In Greek mythology, Amphissa (Ancient Greek: Ἄμφισσα) or simply, Issa (; Ἴσσα) was the daughter of Macareus and a lover of Apollo. She was the eponym of the city Amphissa in Ozolian Locris, where her memory was perpetuated by a splendid monument.

Mythology 
One may assume that Amphissa was the child conceived in the incestuous relationship between Macareus and his sister Canace, but it appears from Ovid that the child was male, and that it was torn apart by wild beasts upon being exposed by Aeolus.

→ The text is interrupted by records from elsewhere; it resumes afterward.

(* ===== verification/Machine.v ===== *)
(** * The processor, as the assembly of the kernel uses it

    Memory of bytes and the tables over it, the general registers, the instructions that
    occur in the [asm!] blocks of process/context.rs and process/syscall.rs, and what the
    processor does on [int 0x80] and [iretq]. These routines run on stacks that are mapped
    where they lie, so that their instructions read memory directly; UserMode.v goes
    through the tables. *)

From stdpp Require Import base numbers list gmap strings.
From S2P Require Import Prelude Regions.

#[local] Open Scope Z_scope.
#[local] Open Scope rust_scope.

(** ** Memory *)

(** The bytes by their address. *)
Definition Memory : Type := Z → Z.

Definition load (m : Memory) (a n : Z) : list Z := m <$> range a (a + n).
Definition store (m : Memory) (a : Z) (l : list Z) : Memory := λ x,
  if (a <=? x) && (x <? a + zlen l) then l !!! Z.to_nat (x - a) else m x.

(** [*(a as *const u64)] and [*(a as *mut u64) = v] *)
Definition rd64 (m : Memory) (a : Z) : Z := read_le m 8 a.
Definition wr64 (m : Memory) (a v : Z) : Memory := store m a (le_bytes 8 v).

(** [ptr::write_bytes(a, 0, n)] *)
Definition zero_bytes (m : Memory) (a n : Z) : Memory := store m a (zrepeat n 0).

Lemma store_other m a l x : x < a ∨ a + zlen l ≤ x → store m a l x = m x.
Proof.
  intros Hx. unfold store. destruct (Z.leb_spec a x), (Z.ltb_spec x (a + zlen l)); cbn; (lia || done).
Qed.

Lemma store_at m a l x : a ≤ x < a + zlen l → store m a l x = l !!! Z.to_nat (x - a).
Proof. intros Hx. unfold store. destruct (Z.leb_spec a x), (Z.ltb_spec x (a + zlen l)); cbn; (lia || done). Qed.

Lemma load_ext m m' a n : (∀ x, a ≤ x < a + n → m x = m' x) → load m a n = load m' a n.
Proof.
  intros Hm. unfold load. apply list_fmap_ext. intros i x Hx.
  apply Hm, elem_of_range. by eapply list_elem_of_lookup_2.
Qed.

Lemma rd64_load m a : rd64 m a = le_val (load m a 8).
Proof. unfold rd64, read_le, load, range. by replace (a + 8 - a) with 8 by lia. Qed.

Lemma load_store_same m a l : load (store m a l) a (zlen l) = l.
Proof.
  unfold load. apply list_eq. intros i. rewrite list_lookup_fmap.
  destruct (decide (i < length l)%nat) as [Hi|Hi].
  - unfold range. rewrite lookup_seqZ_lt by (unfold zlen; lia). cbn [fmap option_fmap option_map].
    rewrite store_at by (unfold zlen; lia). replace (Z.to_nat (a + Z.of_nat i - a)) with i by lia.
    symmetry. by apply list_lookup_lookup_total_lt.
  - rewrite (lookup_ge_None_2 l) by lia. unfold range. rewrite lookup_seqZ_ge by (unfold zlen; lia). done.
Qed.

Lemma rd64_ext m m' a : (∀ x, a ≤ x < a + 8 → m x = m' x) → rd64 m a = rd64 m' a.
Proof. intros Hm. rewrite !rd64_load. f_equal. by apply load_ext. Qed.

Lemma rd64_same m a v : 0 ≤ v < 2 ^ 64 → rd64 (wr64 m a v) a = v.
Proof.
  intros Hv. rewrite rd64_load. unfold wr64. pose proof (load_store_same m a (le_bytes 8 v)) as Hl.
  rewrite zlen_le_bytes in Hl. change (Z.of_nat 8) with 8 in Hl. rewrite Hl. apply le_val_bytes.
  change (256 ^ Z.of_nat 8) with (2 ^ 64). lia.
Qed.

Lemma wr64_other m a v x : x < a ∨ a + 8 ≤ x → wr64 m a v x = m x.
Proof. intros Hx. apply store_other. rewrite zlen_le_bytes. lia. Qed.

Lemma rd64_other m a v b : b + 8 ≤ a ∨ a + 8 ≤ b → rd64 (wr64 m a v) b = rd64 m b.
Proof. intros Hb. apply rd64_ext. intros x Hx. apply wr64_other. lia. Qed.

(** The words from [a] upwards. *)
Fixpoint words_at (m : Memory) (a : Z) (l : list Z) : Prop :=
  match l with
  | [] => True
  | v :: l => rd64 m a = v ∧ words_at m (a + 8) l
  end.

Lemma words_at_app m a l k : words_at m a (l ++ k) ↔ words_at m a l ∧ words_at m (a + 8 * zlen l) k.
Proof.
  revert a. induction l as [|v l IH]; intros a; cbn [words_at app].
  - change (zlen []) with 0. rewrite Z.mul_0_r, Z.add_0_r. tauto.
  - rewrite IH, zlen_cons. replace (a + 8 * (1 + zlen l)) with (a + 8 + 8 * zlen l) by lia. tauto.
Qed.

Lemma words_at_ext m m' a l :
  (∀ x, a ≤ x < a + 8 * zlen l → m x = m' x) → words_at m a l → words_at m' a l.
Proof.
  revert a. induction l as [|v l IH]; intros a Hm; cbn [words_at]; [done|]. rewrite zlen_cons in Hm.
  pose proof (zlen_nonneg l). intros [Hv Hl]. split.
  - rewrite <- Hv. symmetry. apply rd64_ext. intros x Hx. apply Hm. lia.
  - apply IH; [|done]. intros x Hx. apply Hm. lia.
Qed.

Lemma words_at_get m a l i : 0 ≤ i < zlen l → words_at m a l → rd64 m (a + 8 * i) = l !!! Z.to_nat i.
Proof.
  revert a i. induction l as [|v l IH]; intros a i Hi; [unfold zlen in Hi; cbn in Hi; lia|].
  rewrite zlen_cons in Hi. intros [Hv Hl]. destruct (decide (i = 0)) as [->|].
  - by rewrite Z.mul_0_r, Z.add_0_r.
  - replace (a + 8 * i) with (a + 8 + 8 * (i - 1)) by lia. rewrite IH by (lia || done).
    by replace (Z.to_nat i) with (S (Z.to_nat (i - 1))) by lia.
Qed.

(** ** Paging *)

(** The tables of long mode, as the processor walks them from [cr3]: every entry must have
    the flags [need]; one with the PS bit ends the walk at the third and second level. *)
Definition walk (need : Z) (m : Memory) (root a : Z) : option Z :=
  let entry table level := rd64 m (Z.land table 0x000FFFFFFFFFF000 + 8 * (a / 2 ^ (12 + 9 * level) mod 512)) in
  let ok e := Z.land e need =? need in
  let e4 := entry root 3 in
  if negb (ok e4) then None else
  let e3 := entry e4 2 in
  if negb (ok e3) then None else
  if Z.testbit e3 7 then Some (Z.land e3 0x000FFFFFC0000000 + a mod 2 ^ 30) else
  let e2 := entry e3 1 in
  if negb (ok e2) then None else
  if Z.testbit e2 7 then Some (Z.land e2 0x000FFFFFFFE00000 + a mod 2 ^ 21) else
  let e1 := entry e2 0 in
  if negb (ok e1) then None else Some (Z.land e1 0x000FFFFFFFFFF000 + a mod 2 ^ 12).

(** Present for a read; present and writable for a write. *)
Definition FOR_READ : Z := 1.
Definition FOR_WRITE : Z := 3.

(** ** Registers and instructions *)

Inductive reg :=
  | RAX | RBX | RCX | RDX | RSI | RDI | RBP | R8 | R9 | R10 | R11 | R12 | R13 | R14 | R15 | RSP.

#[export] Instance reg_eq_dec : EqDecision reg.
Proof. solve_decision. Defined.

Record Cpu := mkCpu { regs : reg → Z; memory : Memory }.

Definition set_reg (r : reg) (v : Z) (c : Cpu) : Cpu :=
  mkCpu (λ r', if decide (r = r') then v else regs c r') (memory c).
Definition set_mem (m : Memory) (c : Cpu) : Cpu := mkCpu (regs c) m.

(** The instructions, with [\[base + off\]] operands. *)
Inductive instr :=
  | Push (r : reg)
  | Pop (r : reg)
  | Mov (r r' : reg)
  | Load (r base : reg) (off : Z)
  | Store (base : reg) (off : Z) (r : reg)
  | Lea (r base : reg) (off : Z)
  | LoadAbs (r : reg) (addr : Z).

Definition exec (i : instr) (c : Cpu) : Cpu :=
  match i with
  | Push r =>
      let sp := regs c RSP -₆₄ 8 in
      set_reg RSP sp (set_mem (wr64 (memory c) sp (regs c r)) c)
  | Pop r =>
      let v := rd64 (memory c) (regs c RSP) in
      set_reg r v (set_reg RSP (regs c RSP +₆₄ 8) c)
  | Mov r r' => set_reg r (regs c r') c
  | Load r base off => set_reg r (rd64 (memory c) (regs c base +₆₄ off)) c
  | Store base off r => set_mem (wr64 (memory c) (regs c base +₆₄ off) (regs c r)) c
  | Lea r base off => set_reg r (regs c base +₆₄ off) c
  | LoadAbs r addr => set_reg r (rd64 (memory c) addr) c
  end.

Definition run (l : list instr) (c : Cpu) : Cpu := foldl (λ c i, exec i c) c l.

Lemma run_app l k c : run (l ++ k) c = run k (run l c).
Proof. apply foldl_app. Qed.

(** What [iretq] loads, and what an interrupt saves. *)
Record Frame := mkFrame { f_rip : Z; f_cs : Z; f_rflags : Z; f_rsp : Z; f_ss : Z }.

(** Where the code leaves the routine: [iretq], or [ret] to the address on the stack. *)
Inductive transfer :=
  | Iret (frame : Frame) (c : Cpu)
  | RetTo (rip : Z) (c : Cpu).

(** The frame that [iretq] finds. The processor then checks its selectors against the descriptor
    table: those of interrupted code it loaded itself before, so that they pass; those of a
    new process are checked in UserMode.v. *)
Definition iretq (c : Cpu) : transfer :=
  let w i := rd64 (memory c) (regs c RSP +₆₄ 8 * i) in
  let f := mkFrame (w 0) (w 1) (w 2) (w 3) (w 4) in
  Iret f (set_reg RSP (f_rsp f) c).

Definition ret (c : Cpu) : transfer :=
  RetTo (rd64 (memory c) (regs c RSP)) (set_reg RSP (regs c RSP +₆₄ 8) c).

(** [int n] in ring 3: the processor switches to the stack at [rsp0] and pushes the frame
    of the interrupted code, which runs with code segment [cs] and stack segment [ss]. *)
Definition interrupt (rsp0 rip cs rflags ss : Z) (c : Cpu) : Cpu :=
  let push v c := set_reg RSP (regs c RSP -₆₄ 8) (set_mem (wr64 (memory c) (regs c RSP -₆₄ 8) v) c) in
  push rip (push cs (push rflags (push (regs c RSP) (push ss (set_reg RSP rsp0 c))))).

(** The words of a frame, from the lowest address. *)
Definition frame_words (f : Frame) : list Z := [f_rip f; f_cs f; f_rflags f; f_rsp f; f_ss f].

Definition u64 (v : Z) : Prop := 0 ≤ v < 2 ^ 64.

(** ** Stack discipline *)

Lemma regs_set_same r v c : regs (set_reg r v c) r = v.
Proof. unfold set_reg. cbn [regs]. by rewrite decide_True. Qed.

Lemma regs_set_other r r' v c : r ≠ r' → regs (set_reg r v c) r' = regs c r'.
Proof. intros Hr. unfold set_reg. cbn [regs]. by rewrite decide_False. Qed.

Definition stack_holds (c : Cpu) (l : list Z) : Prop := words_at (memory c) (regs c RSP) l.

Lemma words_at_push m a v l :
  u64 v → words_at m a l → words_at (wr64 m (a - 8) v) (a - 8) (v :: l).
Proof.
  intros Hv Hl. cbn [words_at]. split; [by apply rd64_same|]. replace (a - 8 + 8) with a by lia.
  eapply words_at_ext; [|exact Hl]. intros x Hx. symmetry. apply wr64_other. lia.
Qed.

(** Pushing the registers [rs] in order. *)
Lemma push_all rs c l :
  RSP ∉ rs → (∀ r, r ∈ rs → u64 (regs c r)) → 8 * zlen rs ≤ regs c RSP < 2 ^ 64 → stack_holds c l →
  let c' := run (Push <$> rs) c in
  regs c' RSP = regs c RSP - 8 * zlen rs ∧
  (∀ r, r ≠ RSP → regs c' r = regs c r) ∧
  stack_holds c' (rev (regs c <$> rs) ++ l) ∧
  (∀ x, x < regs c' RSP ∨ regs c RSP ≤ x → memory c' x = memory c x).
Proof.
  revert c l. induction rs as [|r rs IH]; intros c l Hsp Hv Hr Hl; cbn zeta.
  { change (zlen []) with 0. cbn. split_and!; [lia|done|done|done]. }
  rewrite zlen_cons in *. pose proof (zlen_nonneg rs). apply not_elem_of_cons in Hsp as [Hne Hsp].
  cbn [fmap list_fmap run foldl]. fold (run (Push <$> rs) (exec (Push r) c)).
  set (c1 := exec (Push r) c).
  assert (H1 : regs c1 RSP = regs c RSP - 8).
  { unfold c1. cbn [exec]. rewrite regs_set_same. nowrap. done. }
  assert (Hk : ∀ r', r' ≠ RSP → regs c1 r' = regs c r').
  { intros r' Hr'. unfold c1. cbn [exec]. by rewrite regs_set_other. }
  assert (Hm : memory c1 = wr64 (memory c) (regs c RSP - 8) (regs c r)).
  { unfold c1. cbn [exec set_reg set_mem memory]. by nowrap. }
  destruct (IH c1 (regs c r :: l)) as (Hrsp & Hregs & Hst & Hout).
  - done.
  - intros r' Hr'. rewrite Hk by (intros ->; done). apply Hv. by right.
  - lia.
  - unfold stack_holds. rewrite H1, Hm. apply words_at_push; [|done]. apply Hv. by left.
  - split_and!.
    + rewrite Hrsp. lia.
    + intros r' Hr'. rewrite Hregs, Hk by done. done.
    + assert (regs c1 <$> rs = regs c <$> rs) as Heq.
      { apply list_fmap_ext. intros i x Hx. apply Hk. intros ->. by eapply Hsp, list_elem_of_lookup_2. }
      rewrite Heq in Hst.
      cbn [rev]. by rewrite <- app_assoc.
    + intros x Hx. rewrite Hout by lia. rewrite Hm. apply wr64_other. lia.
Qed.

(** Popping into the registers [rs] in order. *)
Lemma pop_all rs c vs l :
  RSP ∉ rs → NoDup rs → length vs = length rs →
  0 ≤ regs c RSP → regs c RSP + 8 * zlen rs < 2 ^ 64 → stack_holds c (vs ++ l) →
  let c' := run (Pop <$> rs) c in
  regs c' RSP = regs c RSP + 8 * zlen rs ∧
  (regs c' <$> rs) = vs ∧
  (∀ r, r ∉ rs → r ≠ RSP → regs c' r = regs c r) ∧
  memory c' = memory c ∧ stack_holds c' l.
Proof.
  revert c vs. induction rs as [|r rs IH]; intros c vs Hsp Hnd Hlen Hlo Hhi Hst; cbn zeta.
  { destruct vs; [|done]. change (zlen []) with 0. cbn. split_and!; (done || lia). }
  destruct vs as [|v vs]; [done|]. rewrite zlen_cons in *. pose proof (zlen_nonneg rs).
  apply not_elem_of_cons in Hsp as [Hne Hsp]. apply NoDup_cons in Hnd as [Hin Hnd].
  destruct Hst as [Hv Hst]. cbn [fmap list_fmap run foldl]. fold (run (Pop <$> rs) (exec (Pop r) c)).
  set (c1 := exec (Pop r) c).
  assert (H1 : regs c1 RSP = regs c RSP + 8).
  { unfold c1. cbn [exec]. rewrite regs_set_other, regs_set_same by done. by nowrap. }
  assert (Hr : regs c1 r = v) by (unfold c1; cbn [exec]; rewrite regs_set_same; done).
  assert (Hk : ∀ r', r' ≠ r → r' ≠ RSP → regs c1 r' = regs c r').
  { intros r' ??. unfold c1. cbn [exec]. by rewrite !regs_set_other. }
  destruct (IH c1 vs) as (Hrsp & Hvs & Hregs & Hm & Hl); [done|done| |lia|lia| |].
  - cbn in Hlen. lia.
  - unfold stack_holds. rewrite H1. done.
  - split_and!.
    + rewrite Hrsp. lia.
    + rewrite Hvs. f_equal. rewrite <- Hr. by apply Hregs.
    + intros r' Hr'. apply not_elem_of_cons in Hr' as [Hr' Hr'']. intros. by rewrite Hregs, Hk.
    + by rewrite Hm.
    + done.
Qed.

(** [iretq] on a stack that starts with a frame. *)
Lemma iretq_frame c f l :
  0 ≤ regs c RSP → regs c RSP + 40 < 2 ^ 64 → stack_holds c (frame_words f ++ l) →
  iretq c = Iret f (set_reg RSP (f_rsp f) c).
Proof.
  intros Hlo Hhi Hst. unfold stack_holds in Hst.
  assert (Hw : ∀ i, 0 ≤ i < 5 → rd64 (memory c) (regs c RSP +₆₄ 8 * i) = frame_words f !!! Z.to_nat i).
  { intros i Hi. nowrap. apply words_at_app in Hst as [Hst _]. by apply (words_at_get _ _ (frame_words f)). }
  unfold iretq. rewrite !Hw by lia. by destruct f.
Qed.

(** What the processor leaves on the stack of the handler. *)
Lemma interrupt_frame rsp0 rip cs rflags ss c :
  40 ≤ rsp0 < 2 ^ 64 → u64 rip → u64 cs → u64 rflags → u64 ss → u64 (regs c RSP) →
  let c' := interrupt rsp0 rip cs rflags ss c in
  regs c' RSP = rsp0 - 40 ∧ (∀ r, r ≠ RSP → regs c' r = regs c r) ∧
  stack_holds c' (frame_words (mkFrame rip cs rflags (regs c RSP) ss)) ∧
  (∀ x, x < rsp0 - 40 ∨ rsp0 ≤ x → memory c' x = memory c x).
Proof.
  intros H0 Hrip Hcs Hfl Hss Hsp. cbn zeta. unfold interrupt, stack_holds. cbn zeta.
  cbn [set_reg set_mem regs memory]. cbn [decide decide_rel reg_eq_dec].
  rewrite ?(decide_True (P := RSP = RSP)) by done. nowrap. split_and!.
  - lia.
  - intros r Hr. by rewrite ?(decide_False (P := RSP = r)) by done.
  - replace (rsp0 - 8 - 8 - 8 - 8 - 8) with (rsp0 - 8 - 8 - 8 - 8 - 8) by lia.
    do 5 (apply words_at_push; [done|]). done.
  - intros x Hx. rewrite !wr64_other by lia. done.
Qed.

Amphissa is likely the same as "Isse Macareïs" (i. e. Isse the daughter of Macareus) mentioned by Ovid as a lover of Apollo who initially seduced her in the disguise of a shepherd. Their story was one of the images Arachne wove into her weaving, along with other disguises that Apollo, Zeus, Poseidon and Dionysus used when seducing mortal women and nymphs.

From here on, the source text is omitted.